■ **Exercise requirements**: Word for word, repeat each record that follows.

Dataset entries
----------

(* ===== verification/PageAlloc.v ===== *)
(** * Freeing and allocating blocks of pages

    The loops of [_pages_free] and [_pages_alloc] over the free lists ([PageInv])
    and the blocks they stand for ([PageGeo]). *)

From S2P Require Import Prelude Chain PageGeo Page PageInv.
Import Width.
Local Open Scope Z_scope.

(** ** Frames and addresses *)

Lemma page_to_addr_small q : 0 ≤ q < 2 ^ 52 → page_to_addr q = q * 4096.
Proof.
  intros. unfold page_to_addr. rewrite Z.shiftl_mul_pow2 by done.
  apply u64_small. change (2 ^ PAGE_SIZE_SHIFT) with 4096. lia.
Qed.

Lemma pfn_of_addr q : 0 ≤ q < 2 ^ 52 → PFN_DOWN (page_to_addr q) = q.
Proof.
  intros. rewrite page_to_addr_small by done. unfold PFN_DOWN.
  rewrite Z.shiftr_div_pow2 by done. apply Z.div_mul. done.
Qed.

Lemma buddy_addr l p :
  0 ≤ l → 0 ≤ p < 2 ^ 52 →
  PFN_DOWN (Z.lxor (page_to_addr p) (Z.shiftl 1 (l + PAGE_SIZE_SHIFT))) = buddy l p.
Proof.
  intros Hl Hp. rewrite page_to_addr_small by done. unfold PFN_DOWN, buddy.
  rewrite Z.shiftr_lxor. f_equal.
  - rewrite Z.shiftr_div_pow2 by done. by apply Z.div_mul.
  - unfold PAGE_SIZE_SHIFT. rewrite Z.shiftr_shiftl_l by lia.
    replace (l + 12 - 12) with l by lia. rewrite Z.shiftl_mul_pow2; lia.
Qed.

Lemma land_high q l :
  0 ≤ l < 64 → 0 ≤ q < 2 ^ 64 →
  Z.land q (not64 (Z.shiftl 1 l - 1)) = 2 ^ l * (q / 2 ^ l).
Proof.
  intros Hl Hq. unfold not64. rewrite Z.shiftl_mul_pow2, Z.mul_1_l by lia.
  replace (2 ^ 64 - 1 - (2 ^ l - 1)) with (Z.shiftl (Z.ones (64 - l)) l).
  2: { rewrite Z.shiftl_mul_pow2, Z.ones_equiv by lia.
       replace (2 ^ 64) with (2 ^ (64 - l) * 2 ^ l); [lia|]. rewrite <- Z.pow_add_r; [f_equal|..]; lia. }
  rewrite Z.mul_comm, <- Z.shiftl_mul_pow2, <- Z.shiftr_div_pow2 by lia.
  apply Z.bits_inj'. intros n Hn. rewrite Z.land_spec, !Z.shiftl_spec by done.
  destruct (decide (n < l)).
  - rewrite !(Z.testbit_neg_r _ (n - l)) by lia. by rewrite andb_false_r.
  - rewrite Z.shiftr_spec by lia. replace (n - l + l) with n by lia.
    destruct (decide (n < 64)).
    + rewrite Z.ones_spec_low by lia. by rewrite andb_true_r.
    + rewrite <- (Z.mod_small q (2 ^ 64)) by done. rewrite Z.mod_pow2_bits_high by lia. done.
Qed.

Lemma group_head_run s l x q :
  0 ≤ l < 52 → 0 ≤ x → x + 2 ^ l ≤ 2 ^ 52 → (2 ^ l | x) → in_block l x q →
  group_head q l s = Some (x, s).
Proof.
  intros Hl Hx He [k ->] [H1 H2]. unfold group_head.
  replace (l <? 64) with true by lia. erewrite bind_run by done.
  pose proof (pow2_pos l ltac:(lia)). rewrite land_high by lia. unfold mret, M_ret.
  rewrite Z.mul_comm. do 3 f_equal. symmetry. apply Z.div_unique with (q - k * 2 ^ l); lia.
Qed.

Lemma pfn_to_page_run q s :
  pfn_to_page q s = Some (if decide (q ∈ dom (pages s)) then Some q else None, s).
Proof.
  unfold pfn_to_page, gets. case_decide as E.
  - apply elem_of_dom in E as [pg ->]. done.
  - apply not_elem_of_dom in E as ->. done.
Qed.

Lemma buddy_get_run s p l :
  0 ≤ l < 52 → 0 ≤ p < 2 ^ 52 →
  buddy_get p l s = Some (if decide (buddy l p ∈ dom (pages s)) then Some (buddy l p) else None, s).
Proof.
  intros Hl Hp. unfold buddy_get. replace (l + PAGE_SIZE_SHIFT <? 64) with true by (unfold PAGE_SIZE_SHIFT; lia).
  unfold addr_to_page. rewrite buddy_addr by lia. apply pfn_to_page_run.
Qed.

----------

■ **Response below**:
(* ===== verification/PageAlloc.v ===== *)
(** * Freeing and allocating blocks of pages

    The loops of [_pages_free] and [_pages_alloc] over the free lists ([PageInv])
    and the blocks they stand for ([PageGeo]). *)

From S2P Require Import Prelude Chain PageGeo Page PageInv.
Import Width.
Local Open Scope Z_scope.

(** ** Frames and addresses *)

Lemma page_to_addr_small q : 0 ≤ q < 2 ^ 52 → page_to_addr q = q * 4096.
Proof.
  intros. unfold page_to_addr. rewrite Z.shiftl_mul_pow2 by done.
  apply u64_small. change (2 ^ PAGE_SIZE_SHIFT) with 4096. lia.
Qed.

Lemma pfn_of_addr q : 0 ≤ q < 2 ^ 52 → PFN_DOWN (page_to_addr q) = q.
Proof.
  intros. rewrite page_to_addr_small by done. unfold PFN_DOWN.
  rewrite Z.shiftr_div_pow2 by done. apply Z.div_mul. done.
Qed.

Lemma buddy_addr l p :
  0 ≤ l → 0 ≤ p < 2 ^ 52 →
  PFN_DOWN (Z.lxor (page_to_addr p) (Z.shiftl 1 (l + PAGE_SIZE_SHIFT))) = buddy l p.
Proof.
  intros Hl Hp. rewrite page_to_addr_small by done. unfold PFN_DOWN, buddy.
  rewrite Z.shiftr_lxor. f_equal.
  - rewrite Z.shiftr_div_pow2 by done. by apply Z.div_mul.
  - unfold PAGE_SIZE_SHIFT. rewrite Z.shiftr_shiftl_l by lia.
    replace (l + 12 - 12) with l by lia. rewrite Z.shiftl_mul_pow2; lia.
Qed.

Lemma land_high q l :
  0 ≤ l < 64 → 0 ≤ q < 2 ^ 64 →
  Z.land q (not64 (Z.shiftl 1 l - 1)) = 2 ^ l * (q / 2 ^ l).
Proof.
  intros Hl Hq. unfold not64. rewrite Z.shiftl_mul_pow2, Z.mul_1_l by lia.
  replace (2 ^ 64 - 1 - (2 ^ l - 1)) with (Z.shiftl (Z.ones (64 - l)) l).
  2: { rewrite Z.shiftl_mul_pow2, Z.ones_equiv by lia.
       replace (2 ^ 64) with (2 ^ (64 - l) * 2 ^ l); [lia|]. rewrite <- Z.pow_add_r; [f_equal|..]; lia. }
  rewrite Z.mul_comm, <- Z.shiftl_mul_pow2, <- Z.shiftr_div_pow2 by lia.
  apply Z.bits_inj'. intros n Hn. rewrite Z.land_spec, !Z.shiftl_spec by done.
  destruct (decide (n < l)).
  - rewrite !(Z.testbit_neg_r _ (n - l)) by lia. by rewrite andb_false_r.
  - rewrite Z.shiftr_spec by lia. replace (n - l + l) with n by lia.
    destruct (decide (n < 64)).
    + rewrite Z.ones_spec_low by lia. by rewrite andb_true_r.
    + rewrite <- (Z.mod_small q (2 ^ 64)) by done. rewrite Z.mod_pow2_bits_high by lia. done.
Qed.

Lemma group_head_run s l x q :
  0 ≤ l < 52 → 0 ≤ x → x + 2 ^ l ≤ 2 ^ 52 → (2 ^ l | x) → in_block l x q →
  group_head q l s = Some (x, s).
Proof.
  intros Hl Hx He [k ->] [H1 H2]. unfold group_head.
  replace (l <? 64) with true by lia. erewrite bind_run by done.
  pose proof (pow2_pos l ltac:(lia)). rewrite land_high by lia. unfold mret, M_ret.
  rewrite Z.mul_comm. do 3 f_equal. symmetry. apply Z.div_unique with (q - k * 2 ^ l); lia.
Qed.

Lemma pfn_to_page_run q s :
  pfn_to_page q s = Some (if decide (q ∈ dom (pages s)) then Some q else None, s).
Proof.
  unfold pfn_to_page, gets. case_decide as E.
  - apply elem_of_dom in E as [pg ->]. done.
  - apply not_elem_of_dom in E as ->. done.
Qed.

Lemma buddy_get_run s p l :
  0 ≤ l < 52 → 0 ≤ p < 2 ^ 52 →
  buddy_get p l s = Some (if decide (buddy l p ∈ dom (pages s)) then Some (buddy l p) else None, s).
Proof.
  intros Hl Hp. unfold buddy_get. replace (l + PAGE_SIZE_SHIFT <? 64) with true by (unfold PAGE_SIZE_SHIFT; lia).
  unfold addr_to_page. rewrite buddy_addr by lia. apply pfn_to_page_run.
Qed.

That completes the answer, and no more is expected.